4, 8, 12, 16, 20, 24
There’s a sort of symmetrical pattern here. The first and last numbers add up to a 28
. The second and second last numbers add up to 28
. So do the third and third last numbers.
This is where a pattern emerges. All you have to do is find first number + last number
and multiply it by number of numbers / 2
.
In your case, (5 + max) * (max / 5) / 2
. (max / 5
, since max
is the largest multiple you want, in your case, 100
).
This is actually a play on arithmetic means, but I’ll let you figure that out on your own. Yes, this also works for odd numbers of multiples (if you divide an odd number by 2 you get a .5
which evens stuff out).
Thanks for your valuable time, I am a newbie as discovered but wanting to learn. I read and comprehended your response but can not turn it into code that works, having tried over and over again. Please help.
If computeSum
takes a number, then if you remove .length
from your loop, and remove the if
block, and just do sum += x
, that will add every fifth number up to but not including the max number.
Alternatively, just do a calculation rather than looping over anything, as @n-kartha described.
If computeSum
takes an array of numbers then you need to access the array, so leave .length
there, start x
at 4, not 5, and sum += integers[x]
. Again, you don’t need the if
.
I tried it like this(below) and it still return error of Must be a number greater than 0
function computeSum(integers){
var sum = 0;
for(var x = 4; x < integers.length; x+=5){
sum += integers[x] ;
//console.log(x);
//console.log(sum);
}
return sum;
}
Ugh. I’ll just give you the code for the loop.

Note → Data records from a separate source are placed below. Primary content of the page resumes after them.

(* ===== verification/Nl80211.v ===== *)
(** * The node handler for the wireless driver (nl80211.c)

    The survey from which the load of a channel is derived, the signal of a
    station, and the results of scans. netlink (libnl, libunl) and the driver
    behind it are parameters: [Nl80211] is what they answer to a request, given as
    the attributes that [nla_parse] finds in it. *)
From Stdlib Require Import Floats.SpecFloat.
From S2P Require Import Prelude CFloat Blob Timeout Types Table World Beacon Sta UbusClient.
From S2P Require Import Policy RemoteMsg StaEvent Roam BeaconRequest LocalNode Netifd.

(** ** Messages of the driver *)

(** The survey attributes of a message. *)
Record survey_attrs := mkSurveyAttrs {
  sv_frequency : option Z;         (** [NL80211_SURVEY_INFO_FREQUENCY], u32 *)
  sv_noise : option Z;             (** [.._NOISE], u8 *)
  sv_channel_time : option Z;      (** [.._CHANNEL_TIME], u64 *)
  sv_channel_time_busy : option Z; (** [.._CHANNEL_TIME_BUSY], u64 *)
}.

(** [struct usteer_survey_data] *)
Record usteer_survey_data := mkSurvey {
  sd_freq : Z;  (** [uint16_t] *)
  sd_noise : Z;  (** [int8_t] *)
  sd_time : Z;
  sd_time_busy : Z;
}.

(** [nl80211_survey_result] up to the callback; [None] is a message without
    [NL80211_ATTR_SURVEY_INFO] or one that does not parse. *)
Definition nl80211_survey_result (msg : option survey_attrs) : option usteer_survey_data :=
  tb_s ← msg;
  freq ← sv_frequency tb_s;
  let noise := match sv_noise tb_s with Some n => s8 (u8 n) | None => 0 end in
  let '(time, busy) :=
    match sv_channel_time tb_s, sv_channel_time_busy tb_s with
    | Some t, Some b => (u64 t, u64 b)
    | _, _ => (0, 0)
    end in
  Some (mkSurvey (u16 (u32 freq)) noise time busy).

(** The interface attributes of a message: the radio and the SSID as bytes. *)
Record interface_attrs := mkInterfaceAttrs {
  ia_wiphy : option Z;
  ia_ssid : option string;
}.

(** What the driver answers, in the state of the daemon in which it is asked. *)
Class Nl80211 (T : Type) := {
  nl_genl_init : world T -> bool;  (** whether [unl_genl_init] succeeds *)
  nl_get_survey : world T -> Z -> list (option survey_attrs);
  nl_get_interface : world T -> Z -> option interface_attrs;
  (** [None] when there is no usable answer, otherwise [NL80211_STA_INFO_SIGNAL_AVG] *)
  nl_get_station : world T -> Z -> mac -> option (option Z);
}.

(** A C string: the characters before the first NUL. *)
Fixpoint c_string (s : string) : string :=
  match s with
  | EmptyString => EmptyString
  | String c s' => if bool_decide (c = Ascii.zero) then EmptyString else String c (c_string s')
  end.

(** ** Floating point

    [0.85 * x + 0.15 * y] on [double]s, converted back to [float]. *)
Definition f64_prec : Z := 53.
Definition f64_emax : Z := 1024.
Definition double_of_ratio (n d : Z) : spec_float :=
  SFdiv f64_prec f64_emax (binary_normalize f64_prec f64_emax n 0 false) (binary_normalize f64_prec f64_emax d 0 false).
Definition d_0_85 : spec_float := double_of_ratio 85 100.
Definition d_0_15 : spec_float := double_of_ratio 15 100.
Definition float_of_double (x : spec_float) : CFloat.float :=
  match x with
  | S754_finite s m e => binary_round f32_prec f32_emax s m e
  | x => x
  end.
Definition ewma (x y : CFloat.float) : CFloat.float :=
  float_of_double (SFadd f64_prec f64_emax (SFmul f64_prec f64_emax d_0_85 x) (SFmul f64_prec f64_emax d_0_15 y)).

(** ** The handler *)
Section nl80211.
Context {ET : Ether} {T : Type} `{!AvlTree Z ptr T} {NL : Nl80211 T} (if_nametoindex : string -> Z).

Definition nl80211_get_survey (s : string) (cb : usteer_survey_data -> M (world T) unit) : M (world T) unit :=
  ln ← get_ln s;
  if negb (nl80211_present ln) then mret tt
  else
    msgs ← gets (fun w => nl_get_survey w (ifindex ln));
    for_each (fun msg =>
      match nl80211_survey_result msg with
      | Some data => cb data
      | None => mret tt
      end) msgs.

Definition nl80211_update_node_result (s : string) (d : usteer_survey_data) : M (world T) unit :=
  ln ← get_ln s;
  node ← get_node (NLocal s);
  if negb (sd_freq d =? freq node) then mret tt
  else
    when (negb (sd_noise d =? 0)) (upd_node (NLocal s) (fun x => x <| noise := sd_noise d |>)) ;;
    let '(delta, delta_busy) :=
      if negb (ln_time ln =? 0)
      then (u32 (u64 (sd_time d - ln_time ln)), u32 (u64 (sd_time_busy d - ln_time_busy ln)))
      else (0, 0) in
    upd_ln s (fun ln => ln <| ln_time := sd_time d |> <| ln_time_busy := sd_time_busy d |>) ;;
    if negb (delta =? 0) then
      let cur := float_of_Z (u32 (100 * delta_busy) / delta) in
      ln ← get_ln s;
      let load' := if flt (load_ewma ln) (float_of_Z 0) then cur else ewma (load_ewma ln) cur in
      upd_ln s (fun ln => ln <| load_ewma := load' |>) ;;
      upd_node (NLocal s) (fun x => x <| load := Z_of_float load' |>)
    else mret tt.

Definition nl80211_update_node (s : string) : M (world T) unit :=
  due ← due_in 1000;
  upd_ln s (fun ln => ln <| survey_timer := Some due |>) ;;
  upd_ln s (fun ln => ln <| ifindex := if_nametoindex (iface_name s) |>) ;;
  nl80211_get_survey s (nl80211_update_node_result s).

Definition nl80211_init_node (node : node_id) : M (world T) unit :=
  match node with
  | NRemote _ _ => mret tt
  | NLocal s =>
      upd_ln s (fun ln => ln <| nl80211_present := false |> <| wiphy := -1 |>) ;;
      ln ← get_ln s;
      if ifindex ln =? 0 then mret tt
      else
        ok ← gets nl_genl_init;
        if negb ok then mret tt
        else
          msg ← gets (fun w => nl_get_interface w (ifindex ln));
          match msg with
          | None => mret tt
          | Some tb =>
              match ia_wiphy tb with
              | None => mret tt
              | Some wi =>
                  upd_ln s (fun ln => ln <| wiphy := s32 (u32 wi) |>) ;;
                  match ia_ssid tb with
                  | Some str =>
                      upd_node node (fun x => x <| ssid := c_string (String.substring 0 32 str) |>)
                  | None => mret tt
                  end ;;
                  upd_ln s (fun ln => ln <| load_ewma := float_of_Z (-1) |> <| nl80211_present := true |>) ;;
                  nl80211_update_node s
              end
          end
  end.

Definition nl80211_free_node (node : node_id) : M (world T) unit :=
  s ← local_name node;
  ln ← get_ln s;
  if negb (nl80211_present ln) then mret tt
  else upd_ln s (fun ln => ln <| survey_timer := None |>).

Definition nl80211_update_sta (node : node_id) (si : ptr) : M (world T) unit :=
  s ← local_name node;
  ln ← get_ln s;
  if negb (nl80211_present ln) then mret tt
  else
    x ← get_si si;
    get_sta (si_sta x) ;;
    msg ← gets (fun w => nl_get_station w (ifindex ln) (si_sta x));
    match msg with
    | None => mret tt
    | Some sig =>
        let signal := match sig with Some v => s8 (u8 v) | None => NO_SIGNAL end in
        usteer_sta_info_update si signal true
    end.

Definition nl80211_handler : usteer_node_handler T := {|
  init_node := Some nl80211_init_node;
  free_node := Some nl80211_free_node;
  update_node := None;
  update_sta := Some nl80211_update_sta;
|}.
End nl80211.

(** ** The contract of node handlers *)
Section contract.
Context {ET : Ether} {BM : Blobmsg} {T : Type} `{!AvlTree Z ptr T} `{!AvlLaws Z ptr T} {NL : Nl80211 T}.
Context (if_nametoindex : string -> Z).
Implicit Types (w : world T) (s : string) (ln : usteer_local_node) (x : usteer_node).

Lemma node_there_handled s w w' : inv w -> handled w w' -> node_there s w -> node_there s w'.
Proof.
  intros Hi Hh [Hn Hl]. split; [by eapply env_node; [apply Hh|..]|by eapply env_ln; [apply Hh|..]].
Qed.

(** Steps that stay within the contract. *)
Lemma wp_handled_ln s f w w0 (Q : unit -> world T -> Prop) :
  inv w -> handled w w0 -> node_there s w ->
  (forall w1, handled w w1 -> Q tt w1) -> wp (upd_ln s f) Q w0.
Proof.
  intros Hi Hh Hs HQ. destruct (node_there_handled s w w0 Hi Hh Hs) as [_ [ln Hl]].
  eapply wp_upd_ln; [done|]. apply HQ. eapply handled_trans; [exact Hh|]. eapply handled_set_ln; [apply Hh|done].
Qed.
Lemma wp_handled_node s f w w0 (Q : unit -> world T -> Prop) :
  (forall x, node_sta_info (f x) = node_sta_info x) ->
  inv w -> handled w w0 -> node_there s w ->
  (forall w1, handled w w1 -> Q tt w1) -> wp (upd_node (NLocal s) f) Q w0.
Proof.
  intros Hf Hi Hh Hs HQ. destruct (node_there_handled s w w0 Hi Hh Hs) as [[x Hx] _].
  eapply wp_upd_node; [done|]. apply HQ. eapply handled_trans; [exact Hh|].
  assert (Ha : abs (w0 <| node_heap ::= <[NLocal s := f x]> |>) = abs w0) by (by eapply abs_set_node).
  split; try (by rewrite Ha); [|done].
  split; try done. eapply inv_set_node; [apply Hh|done|done].
Qed.

(** The state is [w0] now, at a distance within the contract from [w]. *)
Ltac handled_step :=
  match goal with
  | |- wp (upd_ln _ _) _ _ => eapply wp_handled_ln; [done|done|done|]; intros ? ?
  | |- wp (upd_node _ _) _ _ => eapply wp_handled_node; [done|done|done|done|]; intros ? ?
  | |- wp (mret _) _ _ => apply wp_ret; done
  | |- wp (_ ≫= _) _ _ => apply wp_bind
  end.

Ltac wp_if := match goal with |- wp (if ?c then _ else _) _ _ => destruct c end.

Lemma update_node_result_ok s d w w0 :
  inv w -> node_there s w -> handled w w0 ->
  wp (nl80211_update_node_result s d) (fun _ w' => handled w w') w0.
Proof.
  intros Hi Hs Hh. destruct (node_there_handled s w w0 Hi Hh Hs) as [[x Hx] [ln Hl]].
  unfold nl80211_update_node_result. apply wp_bind. eapply wp_get_ln; [done|].
  apply wp_bind. eapply wp_get_node; [done|]. wp_if; [by apply wp_ret|]. apply wp_bind.
  eapply wp_mono with (P := fun _ w1 => handled w w1).
  { apply wp_when; intros _; [|done]. by handled_step. }
  intros [] w1 H1. case_match. do 2 handled_step. wp_if; [|by handled_step].
  match goal with Hw : handled w ?w2 |- wp _ _ ?w2 =>
    destruct (node_there_handled s w w2 Hi Hw Hs) as [_ [ln2 Hl2]] end.
  apply wp_bind. eapply wp_get_ln; [done|]. by repeat handled_step.
Qed.

Lemma nl80211_update_node_ok s w w0 :
  inv w -> node_there s w -> handled w w0 ->
  wp (nl80211_update_node if_nametoindex s) (fun _ w' => handled w w') w0.
Proof.
  intros Hi Hs Hh. unfold nl80211_update_node. apply wp_bind, due_in_spec. do 4 handled_step.
  unfold nl80211_get_survey.
  match goal with Hw : handled w ?w2 |- wp _ _ ?w2 =>
    destruct (node_there_handled s w w2 Hi Hw Hs) as [_ [ln2 Hl2]] end.
  apply wp_bind. eapply wp_get_ln; [done|]. wp_if; [by apply wp_ret|]. do 2 wp_step.
  apply (wp_for_each (fun _ _ w' => handled w w')); [done| |done].
  intros don msg rest w3 _ H3. destruct (nl80211_survey_result msg); [by apply update_node_result_ok|by apply wp_ret].
Qed.

Lemma nl80211_init_ok : node_handler_ok (nl80211_init_node if_nametoindex).
Proof.
  intros s w Hi Hl. assert (Hs : node_there s w) by (split; [by apply (no_ln _ (inv_nodes _ Hi))|done]).
  assert (Hr := handled_refl w Hi). unfold nl80211_init_node. do 2 handled_step.
  match goal with Hw : handled w ?w2 |- wp _ _ ?w2 =>
    destruct (node_there_handled s w w2 Hi Hw Hs) as [_ [ln2 Hl2]] end.
  apply wp_bind. eapply wp_get_ln; [done|]. wp_if; [by apply wp_ret|].
  do 2 wp_step. wp_if; [by apply wp_ret|]. do 2 wp_step.
  destruct (nl_get_interface _ _) as [tb|]; [|by apply wp_ret].
  destruct (ia_wiphy tb) as [wi|]; [|by apply wp_ret]. do 2 handled_step.
  apply wp_bind. eapply wp_mono with (P := fun _ w1 => handled w w1).
  { destruct (ia_ssid tb); by handled_step. }
  intros [] w3 H3. do 2 handled_step. by apply nl80211_update_node_ok.
Qed.

Lemma nl80211_free_ok : node_handler_ok nl80211_free_node.
Proof.
  intros s w Hi Hl. assert (Hs : node_there s w) by (split; [by apply (no_ln _ (inv_nodes _ Hi))|done]).
  assert (Hr := handled_refl w Hi). unfold nl80211_free_node. apply wp_bind. eapply wp_deref; [done|].
  destruct Hl as [ln Hl]. apply wp_bind. eapply wp_get_ln; [done|]. wp_if; by handled_step.
Qed.

Lemma nl80211_update_sta_ok : sta_handler_ok nl80211_update_sta.
Proof.
  intros s p si w Hi [ln Hl] Hp Hn Ht. unfold nl80211_update_sta. apply wp_bind. eapply wp_deref; [done|].
  apply wp_bind. eapply wp_get_ln; [done|]. wp_if; [by apply wp_ret, handled_refl|].
  destruct (inv_si_sta w p si Hi Hp) as (sa & Hsa & _).
  apply wp_bind. eapply wp_get_si; [done|]. apply wp_bind. eapply wp_get_sta; [done|]. do 2 wp_step.
  destruct (nl_get_station _ _ _) as [sig|]; [|by apply wp_ret, handled_refl].
  set (signal := match sig with Some _ => _ | None => _ end).
  assert (Hsok : signal_ok signal).
  { unfold signal, signal_ok. destruct sig; [|unfold NO_SIGNAL; lia]. int_lia. }
  eapply wp_mono; [by apply usteer_sta_info_update_spec|]. intros [] w' [Hi' Hup]. cbv zeta in Hup.
  set (si' := si <| si_signal := _ |> <| si_seen := _ |>) in *.
  destruct (timeout_updated_pos _ _ _ _ _ Ht Hup) as (Hf & Hh & Hst & Hno & Ho & Ha).
  assert (Hsame : abs (w <| si_heap ::= <[p := si']> |>) = abs w) by (by eapply abs_set_si).
  split.
  - apply frame_env; [done|]. etrans; [|exact Hf]. by split.
  - rewrite Ha, Hsame. by case_match.
  - rewrite Ha, Hsame. by case_match.
  - rewrite Ha, Hsame. by case_match.
  - intros q. rewrite Hh. simpl. rewrite lookup_insert. case_decide; [subst; by rewrite Hp|done].
Qed.

(** The handlers of the daemon, in the order in which their constructors ran. *)
Context {UL : UbusLookup T}.
Definition daemon_handlers : NodeHandlers T := [nl80211_handler if_nametoindex; netifd_handler].

Lemma daemon_handlers_laws : @NodeHandlersLaws T _ daemon_handlers.
Proof.
  split; intros h f [->|[->|Hh%elem_of_nil]%elem_of_cons]%elem_of_cons; try done; intros [= <-];
    auto using nl80211_init_ok, nl80211_free_ok, nl80211_update_sta_ok, netifd_init_ok, netifd_free_ok, netifd_update_ok.
Qed.
End contract.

function computeSum(n) { // renamed integers to n for brevity
let sum = 0;
for (let i = 5; i <= n; i++) { // start at 5, and loop until i <= n, instead of n.length
sum += i; // this is what I've been trying to tell you. Just add i.
}
return sum; // return the sum of numbers
}
You would use it like this:
computeSum(100);
I tried it like you said(below) but it still complains of Number must be greater than 0.:
function computeSum(n) { // renamed integers to n for brevity
let sum = 0;
for (let i = 5; i <= n; i++) { // start at 5, and loop until i <= n, instead of n.length
sum += i; // this is what I’ve been trying to tell you. Just add i.
console.log(i);
console.log(sum);
}
return n
}
computeSum(100);
Where is this challenge you’re trying to do, because the error you’re getting makes no sense without some context?